_Work to complete_: Copy exactly the stretch of data below from the line with "(** [tp_jobs] are" through the line with "tp_capacity : P → Z;", including both of those lines.

(Stored items)
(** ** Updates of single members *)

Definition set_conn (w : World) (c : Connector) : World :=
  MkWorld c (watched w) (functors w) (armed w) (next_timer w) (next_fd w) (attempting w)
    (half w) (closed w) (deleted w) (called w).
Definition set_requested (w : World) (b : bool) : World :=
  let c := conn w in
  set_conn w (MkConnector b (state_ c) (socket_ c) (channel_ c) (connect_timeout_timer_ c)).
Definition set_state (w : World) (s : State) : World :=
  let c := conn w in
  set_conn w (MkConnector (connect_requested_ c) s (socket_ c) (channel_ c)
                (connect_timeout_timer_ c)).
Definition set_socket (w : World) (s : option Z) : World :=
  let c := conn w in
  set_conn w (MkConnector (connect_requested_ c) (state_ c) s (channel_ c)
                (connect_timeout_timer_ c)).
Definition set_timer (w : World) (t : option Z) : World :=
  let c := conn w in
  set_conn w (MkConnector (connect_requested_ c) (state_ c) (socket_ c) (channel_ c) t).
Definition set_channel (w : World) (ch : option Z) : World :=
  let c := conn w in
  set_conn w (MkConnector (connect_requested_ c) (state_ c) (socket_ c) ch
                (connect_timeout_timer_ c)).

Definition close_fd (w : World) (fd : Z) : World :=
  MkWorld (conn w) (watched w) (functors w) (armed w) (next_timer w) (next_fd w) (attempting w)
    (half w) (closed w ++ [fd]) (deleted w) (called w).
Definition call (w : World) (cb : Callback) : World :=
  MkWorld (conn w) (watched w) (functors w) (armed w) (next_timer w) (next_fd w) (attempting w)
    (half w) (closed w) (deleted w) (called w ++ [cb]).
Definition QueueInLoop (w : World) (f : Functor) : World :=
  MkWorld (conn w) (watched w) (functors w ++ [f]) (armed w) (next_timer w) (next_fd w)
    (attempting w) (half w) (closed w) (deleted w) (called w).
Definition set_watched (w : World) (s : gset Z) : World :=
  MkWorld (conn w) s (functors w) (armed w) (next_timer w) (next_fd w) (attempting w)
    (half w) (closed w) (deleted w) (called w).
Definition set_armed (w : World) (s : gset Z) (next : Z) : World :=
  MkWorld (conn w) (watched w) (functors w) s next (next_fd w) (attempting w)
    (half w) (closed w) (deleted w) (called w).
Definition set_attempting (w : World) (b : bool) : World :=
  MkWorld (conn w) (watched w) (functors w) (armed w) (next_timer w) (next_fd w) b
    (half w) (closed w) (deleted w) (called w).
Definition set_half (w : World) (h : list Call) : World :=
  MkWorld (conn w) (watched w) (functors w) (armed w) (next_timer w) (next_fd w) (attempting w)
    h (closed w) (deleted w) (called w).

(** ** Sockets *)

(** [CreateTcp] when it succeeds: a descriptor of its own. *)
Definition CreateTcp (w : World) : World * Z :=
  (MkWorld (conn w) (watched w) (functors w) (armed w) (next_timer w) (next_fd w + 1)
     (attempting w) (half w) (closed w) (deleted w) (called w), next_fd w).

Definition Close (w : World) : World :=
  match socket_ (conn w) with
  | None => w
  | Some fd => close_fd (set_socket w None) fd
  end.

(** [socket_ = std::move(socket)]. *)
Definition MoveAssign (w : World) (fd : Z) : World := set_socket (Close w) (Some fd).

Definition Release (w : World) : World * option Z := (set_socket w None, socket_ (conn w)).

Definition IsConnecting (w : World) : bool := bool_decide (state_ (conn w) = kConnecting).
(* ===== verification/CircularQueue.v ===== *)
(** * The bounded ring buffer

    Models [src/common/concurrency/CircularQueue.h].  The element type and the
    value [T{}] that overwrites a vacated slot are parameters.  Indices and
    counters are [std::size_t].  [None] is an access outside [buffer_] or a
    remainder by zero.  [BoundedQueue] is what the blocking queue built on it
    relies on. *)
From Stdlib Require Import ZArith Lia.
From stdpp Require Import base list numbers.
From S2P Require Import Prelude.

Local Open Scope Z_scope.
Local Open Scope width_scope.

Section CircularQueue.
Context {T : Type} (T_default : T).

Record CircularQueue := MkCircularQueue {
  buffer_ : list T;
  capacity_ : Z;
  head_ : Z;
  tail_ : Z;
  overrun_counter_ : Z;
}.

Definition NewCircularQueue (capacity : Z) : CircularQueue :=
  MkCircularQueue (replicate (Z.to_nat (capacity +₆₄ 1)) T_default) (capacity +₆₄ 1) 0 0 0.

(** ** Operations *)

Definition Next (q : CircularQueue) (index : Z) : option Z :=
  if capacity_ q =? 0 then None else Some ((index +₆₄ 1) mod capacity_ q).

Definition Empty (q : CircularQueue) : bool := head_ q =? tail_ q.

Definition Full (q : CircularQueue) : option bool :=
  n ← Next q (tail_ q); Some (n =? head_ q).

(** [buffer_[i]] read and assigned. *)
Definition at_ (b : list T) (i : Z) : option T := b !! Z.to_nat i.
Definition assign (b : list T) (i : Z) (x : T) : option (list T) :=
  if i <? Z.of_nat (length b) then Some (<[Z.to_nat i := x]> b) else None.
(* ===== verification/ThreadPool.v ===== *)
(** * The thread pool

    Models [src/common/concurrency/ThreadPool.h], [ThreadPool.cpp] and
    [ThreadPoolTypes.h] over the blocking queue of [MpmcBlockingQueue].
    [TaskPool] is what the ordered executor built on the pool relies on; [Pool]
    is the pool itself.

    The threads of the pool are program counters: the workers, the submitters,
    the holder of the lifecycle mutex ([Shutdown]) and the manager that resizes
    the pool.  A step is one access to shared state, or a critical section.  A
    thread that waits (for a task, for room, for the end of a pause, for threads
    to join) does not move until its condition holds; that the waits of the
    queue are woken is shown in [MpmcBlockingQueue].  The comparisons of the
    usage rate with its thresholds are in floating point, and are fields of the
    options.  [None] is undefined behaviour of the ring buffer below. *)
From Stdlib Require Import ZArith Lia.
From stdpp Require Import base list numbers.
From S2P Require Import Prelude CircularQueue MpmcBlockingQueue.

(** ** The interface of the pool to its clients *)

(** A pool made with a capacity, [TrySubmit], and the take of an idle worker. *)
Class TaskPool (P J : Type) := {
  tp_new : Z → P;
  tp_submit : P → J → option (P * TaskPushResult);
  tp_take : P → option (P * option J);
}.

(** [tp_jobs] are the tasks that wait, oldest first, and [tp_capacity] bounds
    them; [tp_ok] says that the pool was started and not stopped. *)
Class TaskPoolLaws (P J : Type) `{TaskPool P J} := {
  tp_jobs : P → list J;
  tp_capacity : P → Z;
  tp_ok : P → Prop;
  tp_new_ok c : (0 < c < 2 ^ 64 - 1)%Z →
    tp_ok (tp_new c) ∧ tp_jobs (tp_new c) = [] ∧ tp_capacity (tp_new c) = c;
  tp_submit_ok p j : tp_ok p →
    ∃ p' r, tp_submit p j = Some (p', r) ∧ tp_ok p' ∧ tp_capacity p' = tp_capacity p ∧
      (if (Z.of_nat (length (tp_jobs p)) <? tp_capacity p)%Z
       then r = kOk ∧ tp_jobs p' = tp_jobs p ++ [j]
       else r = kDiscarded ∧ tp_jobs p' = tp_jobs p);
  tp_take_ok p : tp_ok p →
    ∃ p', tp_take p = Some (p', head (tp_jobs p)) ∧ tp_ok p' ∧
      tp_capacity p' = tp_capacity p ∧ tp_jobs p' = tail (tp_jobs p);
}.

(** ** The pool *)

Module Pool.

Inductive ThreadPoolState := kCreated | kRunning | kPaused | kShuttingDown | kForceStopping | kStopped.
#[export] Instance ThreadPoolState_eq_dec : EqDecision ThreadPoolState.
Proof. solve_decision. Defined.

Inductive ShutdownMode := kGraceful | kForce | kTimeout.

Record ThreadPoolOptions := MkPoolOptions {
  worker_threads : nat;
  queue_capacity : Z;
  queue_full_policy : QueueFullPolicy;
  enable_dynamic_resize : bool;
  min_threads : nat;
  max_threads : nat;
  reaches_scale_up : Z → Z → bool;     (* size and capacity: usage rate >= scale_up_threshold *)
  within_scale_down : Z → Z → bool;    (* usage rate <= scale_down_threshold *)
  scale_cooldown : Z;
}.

_Result for this exercise_:
(** [tp_jobs] are the tasks that wait, oldest first, and [tp_capacity] bounds
    them; [tp_ok] says that the pool was started and not stopped. *)
Class TaskPoolLaws (P J : Type) `{TaskPool P J} := {
  tp_jobs : P → list J;
  tp_capacity : P → Z;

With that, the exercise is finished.